**DESCRIPTION OF THE TASK:**
Search the entries for the word "WHERE". Copy each line in which it is found.

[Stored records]
━━━━

Lemma in_check_budget_lines (results : list (string * Q * Q)) (l : line) :
  results <> [] ->
  (forall s, l <> Text s) ->
  In l (check_budget_lines results) <-> In l (map budget_line results).
Proof.
  intros Hne Htext. unfold check_budget_lines.
  destruct results as [| r rest]; [destruct (Hne eq_refl) |].
  split.
  - intros [H | H]; [destruct (Htext _ (eq_sym H)) |].
    apply in_app_iff in H. destruct H as [H | H]; [exact H |].
    destruct (existsb exceeded (r :: rest)); [destruct H |].
    destruct H as [H | []]. destruct (Htext _ (eq_sym H)).
  - intros H. right. apply in_app_iff. left. exact H.
Qed.



(** C5.  For a user without any budget row [check_budget] prints its title
    and "No budgets set. Please set a budget first.", and nothing about
    budgets being within limits.  As soon as the user has a budget row that
    line is not printed: the report starts with the line of a budget. *)
Theorem check_budget_signals_no_budgets
    (now : Query.date) (user_id : Z) (st : state) :
  let printed := output_of (check_budget now user_id) st in
  ((forall b, In b (budgets (db_file st)) -> b_user_id b <> user_id) ->
     printed = [Text (nl ++ "=== Check Budget ===");
                Text "No budgets set. Please set a budget first."]
     /\ ~ In (Text "All budgets are within limits.") printed)
  /\ ((exists b, In b (budgets (db_file st)) /\ b_user_id b = user_id) ->
        ~ In (Text "No budgets set. Please set a budget first.") printed
        /\ exists category budget_amount spent rest,
             printed = Text (nl ++ "=== Check Budget ===")
                       :: budget_line (category, budget_amount, spent) :: rest).
Proof.
  intros printed. subst printed. rewrite check_budget_printed.
  split.
  - intros Hnone.
    apply (check_budget_query_empty (Query.start_of_month now)) in Hnone.
    rewrite Hnone. split; [reflexivity |].
    simpl. intros [H | [H | []]]; discriminate.
  - intros (b & Hb & Hid).
    destruct (Query.check_budget_query (Query.start_of_month now) user_id
                (db_file st)) as [| [[category budget_amount] spent] rest] eqn:E.
    + pose proof (proj1 (check_budget_query_empty _ _ _) E b Hb) as H.
      destruct (H Hid).
    + split.
      * unfold check_budget_lines. intros [H | H]; [discriminate |].
        apply in_app_iff in H. destruct H as [H | H].
        -- apply in_map_iff in H. destruct H as ([[c a] s] & Hl & _).
           simpl in Hl. destruct (Qgtb s a); discriminate.
        -- destruct (existsb exceeded _); [destruct H |].
           destruct H as [H | []]. discriminate.
      * exists category, budget_amount, spent. eexists.
        unfold check_budget_lines. simpl. reflexivity.
Qed.
(** [_check_alert_conditions(metrics)]; the dict its one caller passes has
    the keys [latency_ms], [cost_usd] and [success]. *)
Definition _check_alert_conditions (latency_ms cost_usd : Q)
           (success : bool) : M unit :=
  thresholds ← gets alert_thresholds;
  latency ← getitem thresholds "latency";
  let alerts1 :=
    if Qgt_bool latency_ms latency then [("high_latency", latency_ms)]
    else [] in
  cost ← getitem thresholds "cost";
  let alerts2 :=
    if Qgt_bool cost_usd cost then (alerts1 ++ [("high_cost", cost_usd)])%list
    else alerts1 in
  for_each alerts2 (fun '(alert_type, value) =>
    thresholds ← gets alert_thresholds;
    threshold ← getitem thresholds alert_type;
    send_alert alert_type
      [("value", PyFloat value); ("threshold", PyFloat threshold)]).

Definition record_operation (latency_ms cost_usd : Q) (success : bool)
  : M unit :=
  with_lock (
    modify (fun w => set_metrics (add_total_operations 1 (metrics w)) w) ;;
    modify (fun w => set_metrics (add_total_latency latency_ms (metrics w)) w) ;;
    modify (fun w => set_metrics (add_total_cost cost_usd (metrics w)) w) ;;
    (if negb success then
       modify (fun w => set_metrics (add_error_count 1 (metrics w)) w) ;;
       record_error "general" None
     else mret ()) ;;
    record_metric "latency" latency_ms None ;;
    (if Qgt_bool cost_usd 0 then
       record_metric "cost" cost_usd None ;; mret ()
     else mret ()) ;;
    _check_alert_conditions latency_ms cost_usd success).

Definition get_system_health : M HealthData :=
  with_lock (
    now ← time_time;
    m ← gets metrics;
    let uptime := (now - start_time m)%Q in
    error_rate ← truediv (inject_Z (error_count m))
                         (inject_Z (Z.max 1 (total_operations m)));
    avg_latency ← truediv (total_latency m)
                          (inject_Z (Z.max 1 (total_operations m)));
    active ← gets (fun w => count_active (alerts w));
    stamp ← time_time;
    (* [insert_one] sets [health_data['_id']] on this very dict before it
       contacts the server, so the dict returned below carries it *)
    oid ← MongoDBHandler.ObjectId;
    let health_data :=
      mkHealthData (Some oid) uptime (total_operations m) (error_count m)
                   error_rate avg_latency (total_cost m) active (Some stamp)
    in
    try_except
      (MongoDBHandler.system_health_store health_data)
      Exception
      (fun e => logger ERROR "Failed to save system health") ;;
    mret health_data).

Definition get_recent_alerts (n : Z) : M (list AlertRecord) :=
  try_except
    (MongoDBHandler.get_alerts n)
    Exception
    (fun e => logger ERROR "Failed to get recent alerts" ;; mret []).

(** One round of the loop over [metrics_data]. *)
Definition add_metric (metrics_summary : gmap string Bucket)
           (metric : MetricRecord) : gmap string Bucket :=
  let metric_type := m_metric_type metric in
  let metrics_summary :=
    match metrics_summary !! metric_type with
    | None => <[metric_type := mkBucket 0 0 0 PosInf NegInf]> metrics_summary
    | Some _ => metrics_summary
    end in
  let value := m_value metric in
  alter (fun b => mkBucket (b_count b + 1) (b_sum b + value)%Q (b_avg b)
                           (xmin (b_min b) value) (xmax (b_max b) value))
        metric_type metrics_summary.

(** The loop that fills in the averages. *)
Definition set_avg (b : Bucket) : Bucket :=
  if b_count b >? 0 then
    mkBucket (b_count b) (b_sum b) (b_sum b / inject_Z (b_count b))%Q
             (b_min b) (b_max b)
  else b.

(** One round of the loop over [alerts_data]. *)
Definition add_alert (alerts_summary : gmap string Z) (alert : AlertRecord)
  : gmap string Z :=
  let severity := a_severity alert in
  <[severity := default 0 (alerts_summary !! severity) + 1]> alerts_summary.

(** [get_metrics_summary(hours)]; [None] stands for the [{}] of the
    [except] branch.  [utcnow().timestamp()] followed by [fromtimestamp]
    reads the naive UTC time as local time and back, which cancels. *)
Definition get_metrics_summary (hours : Z) : M (option Summary) :=
  try_except
    (now ← time_time;
     let cutoff_time := (now - inject_Z (hours * 3600))%Q in
     metrics_data ← MongoDBHandler.telemetry_find_gte cutoff_time;
     let metrics_summary := foldl add_metric ∅ metrics_data in
     let metrics_summary := set_avg <$> metrics_summary in
     alerts_data ← MongoDBHandler.alerts_find_gte cutoff_time;
     let alerts_summary := foldl add_alert ∅ alerts_data in
     mret (Some (mkSummary metrics_summary alerts_summary hours
                   (Some (map_fold (fun _ b acc => acc + b_count b) 0
                                   metrics_summary)))))
    Exception
    (fun e => logger ERROR "Failed to get metrics summary" ;; mret None).

End TelemetryManagerMongoDB.

(** ** [old_sqlite_system/telemetry_manager.py] *)

Module TelemetryManager.

(** One entry of the summary's [metrics]: [{'avg': ..., 'count': ...}] *)
Record AvgCount : Type := mkAvgCount { avg : Q; count : Z }.

(** The dict returned by [get_metrics_summary]. *)
Record Summary : Type := mkSummary {
  s_metrics : gmap string AvgCount;
  s_alerts : gmap string Z;
  time_range_hours : Z
}.

(** [with sqlite3.connect(self.db_path) as conn: conn.execute("INSERT INTO
    metrics ...")]; the row id is the table's [AUTOINCREMENT], the metadata
    column holds [json.dumps(metadata)], represented by the dict it
    encodes. *)
Definition metrics_insert (stamp : Q) (metric_type : string) (value : Q)
           (metadata : pydict) : M unit :=
  bad ← storage_fault;
  if bad : bool then raise SqliteError
  else modify (fun w =>
    set_next_id (S (next_id w))
      (set_mongo
         (Store.mk (Store.telemetry (mongo w) ++
                      [mkMetricRecord (Some (next_id w)) metric_type value
                                      metadata stamp])
                   (Store.alerts (mongo w))
                   (Store.system_health (mongo w))) w)).

(** [conn.execute("INSERT INTO alerts ...")]; [resolved] defaults to 0. *)
Definition alerts_insert (alert : Alert) : M unit :=
  bad ← storage_fault;
  if bad : bool then raise SqliteError
  else modify (fun w =>
    set_next_id (S (next_id w))
      (set_mongo
         (Store.mk (Store.telemetry (mongo w))
                   (Store.alerts (mongo w) ++
                      [mkAlertRecord (Some (next_id w)) (alert_type alert)
                                     (severity alert) (data alert)
                                     (timestamp alert) false])
                   (Store.system_health (mongo w))) w)).

(** [SELECT ... FROM metrics WHERE timestamp > ?] *)
Definition metrics_select_gt (cutoff : Q) : M (list MetricRecord) :=
  bad ← storage_fault;
  if bad : bool then raise SqliteError
  else
    db ← gets mongo;
    mret (filter (fun d => Is_true (Qgt_bool (m_timestamp d) cutoff))
                 (Store.telemetry db)).

(** [SELECT ... FROM alerts WHERE timestamp > ?] on the open connection *)
Definition alerts_select_gt (cutoff : Q) : M (list AlertRecord) :=
  db ← gets mongo;
  mret (filter (fun d => Is_true (Qgt_bool (a_timestamp d) cutoff))
               (Store.alerts db)).

(** [SELECT * FROM alerts ORDER BY timestamp DESC LIMIT ?]; a negative
    [LIMIT] is no limit. *)
Definition alerts_select_recent (n : Z) : M (list AlertRecord) :=
  bad ← storage_fault;
  if bad : bool then raise SqliteError
  else
    db ← gets mongo;
    let sorted :=
      merge_sort
        (fun x y => Is_true (Qle_bool (a_timestamp y) (a_timestamp x)))
        (Store.alerts db) in
    mret (if n <? 0 then sorted else take (Z.to_nat n) sorted).

Definition _load_config (config_path : option string)
  : M (option (gmap string Q)) :=
  files ← gets fs;
  match config_path with
  | Some path =>
      if negb (String.eqb path "") && bool_decide (is_Some (files !! path))
      then
        match files !! path with
        | Some (JSONObject thresholds) => mret thresholds
        | Some InvalidJSON => raise JSONDecodeError
        | _ => raise OSError
        end
      else mret None
  | None => mret None
  end.

(** [_init_database]: creates the directory, the file and the tables. *)
Definition _init_database : M unit :=
  bad ← storage_fault;
  if bad : bool then raise SqliteError else mret ().

Definition __init__ (config_path : option string) : M unit :=
  config ← _load_config config_path;
  modify (set_alert_thresholds (default default_thresholds config)) ;;
  now ← time_time;
  modify (set_metrics (mkMetrics 0 0 0 0 now)) ;;
  modify (set_alerts []) ;;
  modify (set_lock false) ;;
  _init_database.

Definition record_metric (metric_type : string) (value : Q)
           (metadata : option pydict) : M unit :=
  with_lock (
    now ← time_time;
    metrics_insert now metric_type value (default [] metadata)).

Definition send_alert (alert_type : string) (data : pydict) : M unit :=
  with_lock (
    let severity := severity_map_get alert_type in
    now ← time_time;
    let alert := mkAlert now alert_type severity data false in
    modify (fun w => set_alerts (alerts w ++ [alert]) w) ;;
    alerts_insert alert ;;
    logger WARNING "ALERT" ;;
    webhook_url ← gets ALERT_WEBHOOK;
    match webhook_url with
    | Some url =>
        if negb (String.eqb url "") then
          try_except (requests_post url alert) Exception
            (fun e => logger ERROR "Failed to send webhook alert")
        else mret ()
    | None => mret ()
    end).

Definition record_error (error_type : string) (details : option pydict)
  : M unit :=
  with_lock (
    modify (fun w => set_metrics (add_error_count 1 (metrics w)) w) ;;
    m ← gets metrics;
    let error_data :=
      [("error_type", PyStr error_type);
       ("details", PyDict (default [] details));
       ("total_errors", PyInt (error_count m))] in
    record_metric "error" 1 (Some error_data) ;;
    m ← gets metrics;
    error_rate ← truediv (inject_Z (error_count m))
                         (inject_Z (Z.max 1 (total_operations m)));
    thresholds ← gets alert_thresholds;
    threshold ← getitem thresholds "error_rate";
    if Qgt_bool error_rate threshold then
      send_alert "high_error_rate"
        [("error_rate", PyFloat error_rate);
         ("total_errors", PyInt (error_count m));
         ("total_operations", PyInt (total_operations m))]
    else mret ()).

Definition _check_alert_conditions (latency_ms cost_usd : Q)
           (success : bool) : M unit :=
  thresholds ← gets alert_thresholds;
  latency ← getitem thresholds "latency";
  let alerts1 :=
    if Qgt_bool latency_ms latency then [("high_latency", latency_ms)]
    else [] in
  cost ← getitem thresholds "cost";
  let alerts2 :=
    if Qgt_bool cost_usd cost then (alerts1 ++ [("high_cost", cost_usd)])%list
    else alerts1 in
  for_each alerts2 (fun '(alert_type, value) =>
    thresholds ← gets alert_thresholds;
    threshold ← getitem thresholds alert_type;
    send_alert alert_type
      [("value", PyFloat value); ("threshold", PyFloat threshold)]).

Definition record_operation (latency_ms cost_usd : Q) (success : bool)
  : M unit :=
  with_lock (
    modify (fun w => set_metrics (add_total_operations 1 (metrics w)) w) ;;
    modify (fun w => set_metrics (add_total_latency latency_ms (metrics w)) w) ;;
    modify (fun w => set_metrics (add_total_cost cost_usd (metrics w)) w) ;;
    (if negb success then
       modify (fun w => set_metrics (add_error_count 1 (metrics w)) w) ;;
       record_error "general" None
     else mret ()) ;;
    record_metric "latency" latency_ms None ;;
    (if Qgt_bool cost_usd 0 then record_metric "cost" cost_usd None
     else mret ()) ;;
    _check_alert_conditions latency_ms cost_usd success).

Definition get_system_health : M HealthData :=
  with_lock (
    now ← time_time;
    m ← gets metrics;
    let uptime := (now - start_time m)%Q in
    error_rate ← truediv (inject_Z (error_count m))
                         (inject_Z (Z.max 1 (total_operations m)));
    avg_latency ← truediv (total_latency m)
                          (inject_Z (Z.max 1 (total_operations m)));
    active ← gets (fun w => count_active (alerts w));
    mret (mkHealthData None uptime (total_operations m) (error_count m)
                       error_rate avg_latency (total_cost m) active None)).

Definition get_recent_alerts (n : Z) : M (list AlertRecord) :=
  alerts_select_recent n.

(** [GROUP BY metric_type] with [AVG(value)] and [COUNT( * )]: the sums and
    counts per type first, the averages from them. *)
Definition group_metric (acc : gmap string (Q * Z)) (row : MetricRecord)
  : gmap string (Q * Z) :=
  let '(total, n) := default (0%Q, 0) (acc !! m_metric_type row) in
  <[m_metric_type row := ((total + m_value row)%Q, n + 1)]> acc.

━━━━

**ANSWER TO THE PROBLEM:**
(** [SELECT ... FROM metrics WHERE timestamp > ?] *)
(** [SELECT ... FROM alerts WHERE timestamp > ?] on the open connection *)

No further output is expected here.